Concrètement, à l’intérieur de cette zone, les citoyens de l’UE, comme les ressortissants de pays tiers, peuvent voyager librement sans subir de contrôles aux frontières. Il est actuellement composé de 29 pays : tous les Etats membres de l’UE (à l’exception de Chypre et de l’Irlande) ainsi que l’Islande, le Liechtenstein, la Norvège et la Suisse.
Exclure un membre ?
L’exclusion d’un membre n’est pas envisagée dans les textes européens. « Le système Schengen ne prévoit pas une telle disposition : un Etat ne peut pas unilatéralement exclure un autre », explique à l’AFP Marie-Laure Basilien-Gainche, professeure de droit à l’université française de Lyon 3.
En revanche, s’il n’est pas possible d’exclure un État de Schengen, un autre État membre peut invoquer l’article 29 du code frontières Schengen pour rétablir des contrôles exceptionnels et temporaires à ses frontières. Ces contrôles sont notamment autorisés en cas de « menace grave pour la sécurité intérieure ou l’ordre public ». Ce régime peut également être invoqué dans les cas de terrorisme, de criminalité organisée ou les urgences de santé publique, du type Covid-19. Les « mouvements soudains, de grande ampleur et non autorisés, de ressortissants de pays tiers entre les Etats membres », sont également mentionnés. Dans le cas spécifique où ils pourraient mettre en péril le fonctionnement « de l’espace sans contrôle aux frontières intérieures ».
Le président français Emmanuel Macron a ainsi réclamé au ministre de l’Intérieur de « renforcer les contrôles à la frontière avec l’Espagne », selon son entourage. « Mais il n’y a pas de frontière intérieure entre l’Italie et l’Espagne et encore moins entre l’Espagne et la Finlande », souligne Marie-Laure Basilien-Gainche.

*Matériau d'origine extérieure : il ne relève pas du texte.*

(* ===== verification/GatewayDeployment.v ===== *)
(** * The gateway's Deployment

    [reconcileDeployment] and what it renders: the gateway container, the
    auth-bridge sidecar, their volumes and probes
    (openshellgateway_controller.go). *)

From S2P Require Import Prelude Interaction GoStrings GoText GoErrors Jwt ApiTypes Kube Detect.
From S2P Require Import GatewayHelpers GatewayConfig GatewayTls GatewayResources.
Import ApiTypes.Gateway.

(** ** Rendering *)

Section render.
Context {C : Crypto} {U : Unicode} (gw : OpenShellGateway) (isOCP : bool).
Let spec : Spec := (odata gw).1.
Let name : string := Name (ometa gw).

Definition replicas : Z := default 1%Z (Replicas spec).

(** The image, and the condition that says whether the tag was used. *)
Definition image_config : string * Condition :=
  let image := if Image spec =s "" then "ghcr.io/nvidia/openshell/gateway" else Image spec in
  let ok := mkCondition ConditionImageConfigValid ConditionTrue "OK" "" in
  if ImageTag spec <>s "" then
    if Contains image "@" then
      (image, mkCondition ConditionImageConfigValid ConditionFalse "ImageTagIgnored"
         ("spec.imageTag " +:+ Quote (ImageTag spec) +:+
          " is ignored because spec.image is already digest-pinned (" +:+ image +:+ ")"))
    else (image +:+ ":" +:+ ImageTag spec, ok)
  else (image, ok).

Definition config_hash (databaseSecretRevision : string) : string :=
  computeConfigHash (gateway_toml gw isOCP +:+ String newline "" +:+
    "database_secret_revision=" +:+ databaseSecretRevision).

Definition http_probe (path port scheme : string) (delay period failures : Z) : option Probe :=
  Some (mkProbe (HTTPGet path (FromString port) scheme) delay period failures).

Definition gateway_container : Container :=
  mkContainer "openshell-gateway" image_config.1 ["--config"; "/etc/openshell/gateway.toml"]
    [mkEnv "OPENSHELL_DB_URL" (EnvSecretKey (databaseSecretName gw) "uri");
     mkEnv "HOME" (EnvValue "/home/openshell")]
    [mkPort "grpc" 8080; mkPort "health" 8081; mkPort "metrics" 9090]
    (http_probe "/healthz" "health" "" 0 2 30)
    (http_probe "/healthz" "health" "" 2 5 3)
    (http_probe "/readyz" "health" "" 1 2 3)
    (Resources spec)
    ([mkMount "gateway-config" "/etc/openshell" true;
      mkMount "sandbox-jwt" "/etc/openshell-jwt" true;
      mkMount "gateway-state" "/home/openshell" false] ++
     (if tlsEnabled gw
      then [mkMount "tls-cert" "/etc/openshell-tls/server" true;
            mkMount "tls-client-ca" "/etc/openshell-tls/client-ca" true]
      else []))
    (mkSecurityContext (Some false) (if negb isOCP then Some true else None) ["ALL"]).

(** 0400 octal. *)
Definition key_mode : Z := 256.

Definition volumes : list Volume :=
  [mkVolume "gateway-config" (VConfigMap (name +:+ "-config"));
   mkVolume "sandbox-jwt" (VSecret (name +:+ "-jwt-keys") (Some key_mode) []);
   mkVolume "auth-bridge-keys" (VSecret (name +:+ "-auth-bridge-keys") (Some key_mode) []);
   mkVolume "gateway-state" (VClaim (name +:+ "-state"))] ++
  (if tlsEnabled gw then
     let serverSecretName := if ServerCertSecretName (TLS spec) <>s ""
                             then ServerCertSecretName (TLS spec) else name +:+ "-server-tls" in
     [mkVolume "tls-cert" (VSecret serverSecretName None []);
      mkVolume "tls-client-ca" (VSecret (name +:+ "-client-tls") None [("ca.crt", "ca.crt")])]
   else []).

Definition auth_env : list EnvVar :=
  [mkEnv "AUTH_BRIDGE_ISSUER" (EnvValue authBridgeInternalURL);
   mkEnv "AUTH_BRIDGE_EXTERNAL_ISSUER" (EnvValue (authBridgeExternalURL gw));
   mkEnv "AUTH_BRIDGE_OPENSHIFT_ISSUER" (EnvValue ("https://oauth-openshift." +:+ clusterDomain gw));
   mkEnv "AUTH_BRIDGE_CLIENT_ID" (EnvValue "openshell");
   mkEnv "AUTH_BRIDGE_CLIENT_SECRET" (EnvSecretKey (name +:+ "-oauth-client") "secret");
   mkEnv "AUTH_BRIDGE_USER_GROUP" (EnvValue (UserGroup (OpenShift (Auth spec))));
   mkEnv "AUTH_BRIDGE_ADMIN_GROUP" (EnvValue (AdminGroup (OpenShift (Auth spec))));
   mkEnv "AUTH_BRIDGE_TOKEN_TTL" (EnvValue (tokenTTL gw));
   mkEnv "AUTH_BRIDGE_SIGNING_KEY" (EnvValue "/etc/auth-bridge-keys/signing.pem");
   mkEnv "AUTH_BRIDGE_PUBLIC_KEY" (EnvValue "/etc/auth-bridge-keys/public.pem");
   mkEnv "AUTH_BRIDGE_KID" (EnvValue "/etc/auth-bridge-keys/kid")] ++
  (if tlsEnabled gw then
     [mkEnv "AUTH_BRIDGE_LISTEN" (EnvValue "127.0.0.1:8085");
      mkEnv "AUTH_BRIDGE_TLS_LISTEN" (EnvValue ":8443");
      mkEnv "AUTH_BRIDGE_TLS_CERT" (EnvValue "/etc/auth-bridge-tls/tls.crt");
      mkEnv "AUTH_BRIDGE_TLS_KEY" (EnvValue "/etc/auth-bridge-tls/tls.key")]
   else []).

Definition auth_container : Container :=
  let portName := auth_target_port gw in
  let port := if tlsEnabled gw then 8443%Z else 8085%Z in
  let scheme := if tlsEnabled gw then "HTTPS" else "HTTP" in
  mkContainer "auth-bridge" (authBridgeImage gw) [] auth_env
    [mkPort portName port]
    (http_probe "/healthz" portName scheme 0 2 15)
    (http_probe "/healthz" portName scheme 0 10 0)
    (http_probe "/healthz" portName scheme 1 5 0)
    (mkResources {["cpu" := "10m"; "memory" := "32Mi"]} {["cpu" := "100m"; "memory" := "128Mi"]})
    ([mkMount "auth-bridge-keys" "/etc/auth-bridge-keys" true] ++
     (if tlsEnabled gw then [mkMount "tls-cert" "/etc/auth-bridge-tls" true] else []))
    (mkSecurityContext (Some false) None ["ALL"]).

Definition containers : list Container :=
  gateway_container :: (if authBridgeEnabled gw isOCP then [auth_container] else []).

Definition pod_spec : PodSpec :=
  mkPodSpec name (Some 5%Z) containers volumes
    (if negb isOCP then Some (mkPodSecurity 1000 1000) else None).

Definition pod_template (databaseSecretRevision : string) : PodTemplate :=
  mkTemplate (gatewayLabels gw)
    {["ogo.aknochow.io/config-hash" := config_hash databaseSecretRevision]} pod_spec.

(** The fields the operator sets; the rest of an existing object stays. *)
Definition gateway_deployment (databaseSecretRevision : string) (o : obj KDeployment)
    : obj KDeployment :=
  mkObj (k := KDeployment) (with_labels (gatewayLabels gw) (ometa o))
    (mkDeployment (Some replicas) (Strategy (odata o)) (selectorLabels gw)
       (Some (pod_template databaseSecretRevision)) (ReadyReplicas (odata o))).
End render.

(** ** The step *)

(** [meta.SetStatusCondition(&gw.Status.Conditions, c)]. *)
Definition gw_status (gw : OpenShellGateway) : Status := (odata gw).2.
Definition with_gw_status (gw : OpenShellGateway) (s : Status) : OpenShellGateway :=
  mkObj (k := KGateway) (ometa gw) ((odata gw).1, s).
Definition set_conditions (s : Status) (cs : list Condition) : Status :=
  mkStatus (Phase s) (GatewayURL s) (ClientCertSecretName s) (ObservedGeneration s) cs.

Section step.
Context {C : Crypto} {U : Unicode} {M : ApiMachinery}.

Definition add_condition (c : Condition) (s : Status) : Status :=
  set_conditions s (SetStatusCondition (Conditions s) c).
Definition gw_condition (gw : OpenShellGateway) (c : Condition) : OpenShellGateway :=
  with_gw_status gw (add_condition c (gw_status gw)).

Definition databaseSecretRevision (gw : OpenShellGateway) : prog KSig (err + string) :=
  let secretName := databaseSecretName gw in
  if secretName =s "" then mret (inr "")
  else
    r ← kdo (CGet KSecret secretName (gatewayNamespace gw));
    mret (match r with
          | inl e => inl e
          | inr secret => inr (UID (ometa secret) +:+ "/" +:+ ResourceVersion (ometa secret))
          end).

Definition reconcileDeployment (gw : OpenShellGateway) : prog KSig (option err * OpenShellGateway) :=
  isOCP ← IsOpenShift;
  e ← ensureGatewayStatePVC gw (gatewayNamespace gw);
  match e with
  | Some e => mret (Some (Errorf_w "ensure gateway state PVC: " e), gw)
  | None =>
      CreateOrUpdate KDeployment (Name (ometa gw)) (gatewayNamespace gw) gw (λ gw o,
        rev ← databaseSecretRevision gw;
        mret (match rev with
              | inl e => (inl (Errorf_w "get database secret revision: " e), gw)
              | inr rev =>
                  (inr (gateway_deployment gw isOCP rev o), gw_condition gw (image_config gw).2)
              end))
  end.
End step.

La Commission européenne rejette la proposition de Giorgia Meloni
La présidente de la Commission européenne Ursula von der Leyen a qualifié les images provenant de Ceuta d’« inacceptables ». Mais la proposition italienne est largement rejetée par l’exécutif européen. Selon un responsable européen contacté par l’AFP, les autorités européennes comprennent « les inquiétudes de certains gouvernements » mais assurent que la priorité est avant tout à « sécuriser les frontières extérieures » de l’UE.
L’UE s’évertue d’ailleurs à rappeler que cette crise concerne spécifiquement l’enclave espagnole de Ceuta, située sur le continent africain. « Il n’y a pas aujourd’hui de mouvements vers le continent européen », a également indiqué à l’AFP un haut responsable de l’UE.